### Exercise aim
Only one stretch of the data below should be repeated: the lines from the line containing "(** * Sync: synchronisation (src/sync.c)" through the line containing "Definition sendSYNC : CO", inclusive, exactly as they are.

### Data supplied
-=-=-

(* ===== verification/Sync.v ===== *)
(** * Sync: synchronisation (src/sync.c)

    A node whose COB-ID of SYNC (1005h) has bit 30 set produces SYNC messages at
    the period of 1006h; every SYNC, own or received, triggers the transmit PDOs
    in operational state. *)

From S2P Require Import Prelude CMem Timers Node ObjDict Bits Pdo.

(** ** Operations *)

Definition proceedSYNC : CO Z :=
  _ ← emit Call_post_sync;
  on ← csPDO_on;
  if negb on then ret 0 else
  res ← _sendPDOevent true;
  _ ← emit Call_post_TPDO;
  ret res.

Definition sendSYNCMessage : CO Z :=
  od ← get co_od;
  m ← Message_uninit;
  cobid ← rd 4 (COB_ID_Sync od);
  canSend (MkMessage (u16 cobid) NOT_A_REQUEST 0 (msg_data m)).

Definition sendSYNC : CO Z :=
  res ← sendSYNCMessage;
  _ ← proceedSYNC;
  ret res.

Definition SyncAlarm (id : Z) : CO unit := _ ← sendSYNC; st_skip.

Definition set_syncTimer (h : Z) : CO unit := modify (set syncTimer (fun _ => h)).

Definition stopSYNC : CO unit :=
  _ ← RegisterSetODentryCallBack 0x1005 0 None;
  _ ← RegisterSetODentryCallBack 0x1006 0 None;
  h ← get syncTimer;
  h ← coDelAlarm h;
  set_syncTimer h.

Definition startSYNC : CO unit :=
  h ← get syncTimer;
  _ ← when (negb (h =? TIMER_NONE)) stopSYNC;
  _ ← RegisterSetODentryCallBack 0x1005 0 (Some OnCOB_ID_SyncUpdate_cb);
  _ ← RegisterSetODentryCallBack 0x1006 0 (Some OnCOB_ID_SyncUpdate_cb);
  od ← get co_od;
  cobid ← rd 4 (COB_ID_Sync od);
  period ← rd 4 (Sync_Cycle_Period od);
  when (negb (Z.land cobid 0x40000000 =? 0) && negb (period =? 0))
    (h ← coSetAlarm 0 SyncAlarm_cb (US_TO_TIMEVAL period) (US_TO_TIMEVAL period);
     set_syncTimer h).

Definition OnCOB_ID_SyncUpdate : CO Z := _ ← startSYNC; ret 0.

-=-=-

### Response for this exercise
(** * Sync: synchronisation (src/sync.c)

    A node whose COB-ID of SYNC (1005h) has bit 30 set produces SYNC messages at
    the period of 1006h; every SYNC, own or received, triggers the transmit PDOs
    in operational state. *)

From S2P Require Import Prelude CMem Timers Node ObjDict Bits Pdo.

(** ** Operations *)

Definition proceedSYNC : CO Z :=
  _ ← emit Call_post_sync;
  on ← csPDO_on;
  if negb on then ret 0 else
  res ← _sendPDOevent true;
  _ ← emit Call_post_TPDO;
  ret res.

Definition sendSYNCMessage : CO Z :=
  od ← get co_od;
  m ← Message_uninit;
  cobid ← rd 4 (COB_ID_Sync od);
  canSend (MkMessage (u16 cobid) NOT_A_REQUEST 0 (msg_data m)).

Definition sendSYNC : CO Z :=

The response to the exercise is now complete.